国を追放されて初めて、ベットの上で眠ることができました。
頑丈な鍵がついていて、外からの襲撃を防ぐ頑丈な鎧戸まであります。
私が安心できるようにと、部屋を選んでくれたのでしょう。
私は泥のように眠りました。
恥ずかしい話ですが、丸一日、二十四時間眠ってしまいました。

色々な方の治療を行ってきた神殿長が止めてくださらなったら、神殿騎士が扉を壊して入ってきただろうと私の世話係となった見習修道女が笑って話してくれました。
そのこぼれんばかりの笑顔に、本当に助かったのだ、安全なところに逃げ込めたのだと、心から安堵出来ました。
いえ、丸一日眠りこけていたという事は、月神殿に逃げ込んだ時点で、安堵していたのでしょう。

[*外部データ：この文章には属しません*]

(** * split_bam_by_tag: splitting an alignment stream by the value of a tag

    A shallow embedding of [src/misc/split_bam_by_tag.py].  The script reads
    the entries of a BAM file one after the other, looks at one tag of each
    entry and writes the entry to one of two output files, keeping three
    counters in the list [n]; at the end it closes the input file and prints
    four summary lines.

    The pysam layer is outside the script.  What the script uses of it is
    modelled abstractly: an entry is a name with its auxiliary fields, an
    output file is the list of the entries written to it so far, and the
    iterator returned by [fetch(until_eof=True)] is the finite list of the
    entries of the input.  Tag values are strings (BAM type [Z]), which is
    what the script compares with the command-line string [tag_value]. *)

From Stdlib Require Import ZArith.
From stdpp Require Import base decidable option list numbers strings pretty.

Local Open Scope Z_scope.
Local Open Scope nat_scope.

(** ** Exceptions and the state of a run *)

(** The exceptions the statements of the script can raise: the [assert] of
    [hamming], [get_tag] on an absent tag, an index out of range in [n[i]],
    and a write to a file that was opened for reading.  Assertions are taken
    as enabled (no [-O]). *)
Inductive exn := AssertionError | KeyError | IndexError | IOError.

#[global] Instance exn_eq_dec : EqDecision exn.
Proof. solve_decision. Defined.

(** An alignment entry, as far as the script looks at it: [aux] holds the
    optional fields, tag key first. *)
Record AlignedSegment := {
  query_name : string;
  aux : list (string * string)
}.

#[global] Instance AlignedSegment_eq_dec : EqDecision AlignedSegment.
Proof. solve_decision. Defined.

(** The three files the script opens (lines 61-63). *)
Inductive handle := infile | outfile_1 | outfile_2.

#[global] Instance handle_eq_dec : EqDecision handle.
Proof. solve_decision. Defined.

(** The parsed command line ([args]); the three path arguments only name the
    files and are left out. *)
Record Args := {
  tag_id : string;
  tag_value : string;
  max_edit_dist : Z;
  discard_missing_tags : bool
}.
(** X22: (heights taken as exact rationals, rounding of floating point
    left out) the boxes that [_multiple_legend] gives to the rows of a
    legend with centred rows all have the height of one interval. Without
    a title, consecutive rows touch: each row lies directly below the one
    before for 'upper' (the first row ending at the top of the axes) and
    for centre locations (where the rows together are centred on the
    middle of the axes), and directly above the one before for 'lower'.
    With a title, one interval is left free between the first row and the
    second, and the rows from the second on touch as before. *)
Theorem legend_rows_stack (loc : string) (m : nat) (interval : Q) (i : nat) :
  let span := legend_row_span loc (S m) false interval in
  let tspan := legend_row_span loc (S m) true interval in
  ((span i).2 - (span i).1 == interval)%Q
  ∧ ((tspan i).2 - (tspan i).1 == interval)%Q
  ∧ (if contains "upper" loc then
       ((span 0%nat).2 == 1 ∧ (span (S i)).2 == (span i).1)%Q
     else if contains "lower" loc then
       ((span (S i)).1 == (span i).2)%Q
     else
       ((span (S i)).2 == (span i).1
        ∧ (span 0%nat).2 - (1 # 2) == (1 # 2) - (span m).1)%Q)
  ∧ (if contains "upper" loc || negb (contains "lower" loc) then
       ((tspan 0%nat).1 - (tspan 1%nat).2 == interval
        ∧ (tspan (S (S i))).2 == (tspan (S i)).1)%Q
     else
       ((tspan 1%nat).1 - (tspan 0%nat).2 == interval
        ∧ (tspan (S (S i))).1 == (tspan (S i)).2)%Q).
Proof.
  unfold legend_row_span. cbv zeta.
  assert (∀ k : nat, inject_Z (Z.of_nat (S k)) == inject_Z (Z.of_nat k) + 1)%Q
    as HS.
  { intros k. rewrite Nat2Z.inj_succ, <-Z.add_1_r, inject_Z_plus. done. }
  rewrite !andb_false_r, !andb_true_r.
  replace (0 <? 0)%nat with false by done.
  replace (0 <? 1)%nat with true by done.
  replace (0 <? S i)%nat with true by done.
  replace (0 <? S (S i))%nat with true by done.
  replace (S (S i) + 1)%nat with (S (S (S i))) by lia.
  replace (S i + 1)%nat with (S (S i)) by lia.
  change (inject_Z (Z.of_nat (1 + 1))) with 2%Q.
  change (inject_Z (Z.of_nat 0)) with 0%Q.
  pose proof (HS i) as H1. pose proof (HS (S i)) as H2.
  pose proof (HS (S (S i))) as H3. pose proof (HS m) as Hm.
  generalize (inject_Z (Z.of_nat (if (0 <? i)%nat then (i + 1)%nat else i))).
  revert H1 H2 H3 Hm.
  generalize (inject_Z (Z.of_nat (S (S (S i))))).
  generalize (inject_Z (Z.of_nat (S (S i)))).
  generalize (inject_Z (Z.of_nat (S i))).
  generalize (inject_Z (Z.of_nat i)).
  generalize (inject_Z (Z.of_nat (S m))).
  generalize (inject_Z (Z.of_nat m)).
  intros qm qn q0 q1 q2 q3 H1 H2 H3 Hm qi.
  destruct (contains "upper" loc); [|destruct (contains "lower" loc)];
    cbn [fst snd orb negb]; rewrite ?H3, ?H2, ?H1, ?Hm;
    repeat split; field.
Qed.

深い眠りから覚めた私は、最初に旅の騎士フェラリ様に謝りました。
私のせいで、丸一日無駄にしてしまったのです。
私と別れて旅を続けるにしても、騎士道精神に溢れたフェラリ様は、黙って立ち去ったりはされないからです。

ですがフェラリ様は笑って許してくださいました。
それどころか、
「今日までよく頑張ったね」
とほめてくれました。
さらに、私の額に記された焼印を治療すると言ってくださったのです。

「ですが、これは一国が法に則って記した焼印です。
勝手に治療することは許されません。
そんな事をすれば、ロナンデル王国と正面から争うことになります。
それに私が受けた焼鏝は、呪いの魔道具です。
普通の治癒魔法で治せるものではありません」

「その心配はいらないよ。
ここは月神殿だよ。
月光姫の方が正しいと理解している。
ロナンデル王国と正面から争うことになっても引かないよ」

「ですが、そんなことになったら、ロナンデル王国の月神殿が、どのような目にあわされるか分かりません。
神官や修道女が皆殺しにされてしまうかもしれません」

私は、それが理由で黙るしかありませんでした。
無実の訴えを諦めて、焼鏝を受ける屈辱に耐えたのです。
ここで無実を訴えて、神官や修道女が皆殺しにされてしまっては、何のために苦痛と屈辱に耐えたのか分かりません。

「その心配はいらないよ。
ロナンデル王国と国境を接する全ての国の月神殿が、神殿騎士を臨戦態勢にして、いつでもロナンデル王国に攻め込めるようにしている。
各国の太陽神殿の半数以上が、ロナンデル王国の太陽神殿の行いを恥として、臨戦態勢を取り始めている。
ジャクソン大神官から賄賂を受け取っていた、各国の大神官や神官長の多くが、破門や追放刑にされている。
だから安心して治療を受けていいんだよ。
もう大丈夫なんだよ」

フェラリ様の言葉に、こらえ切れずに涙が流れました。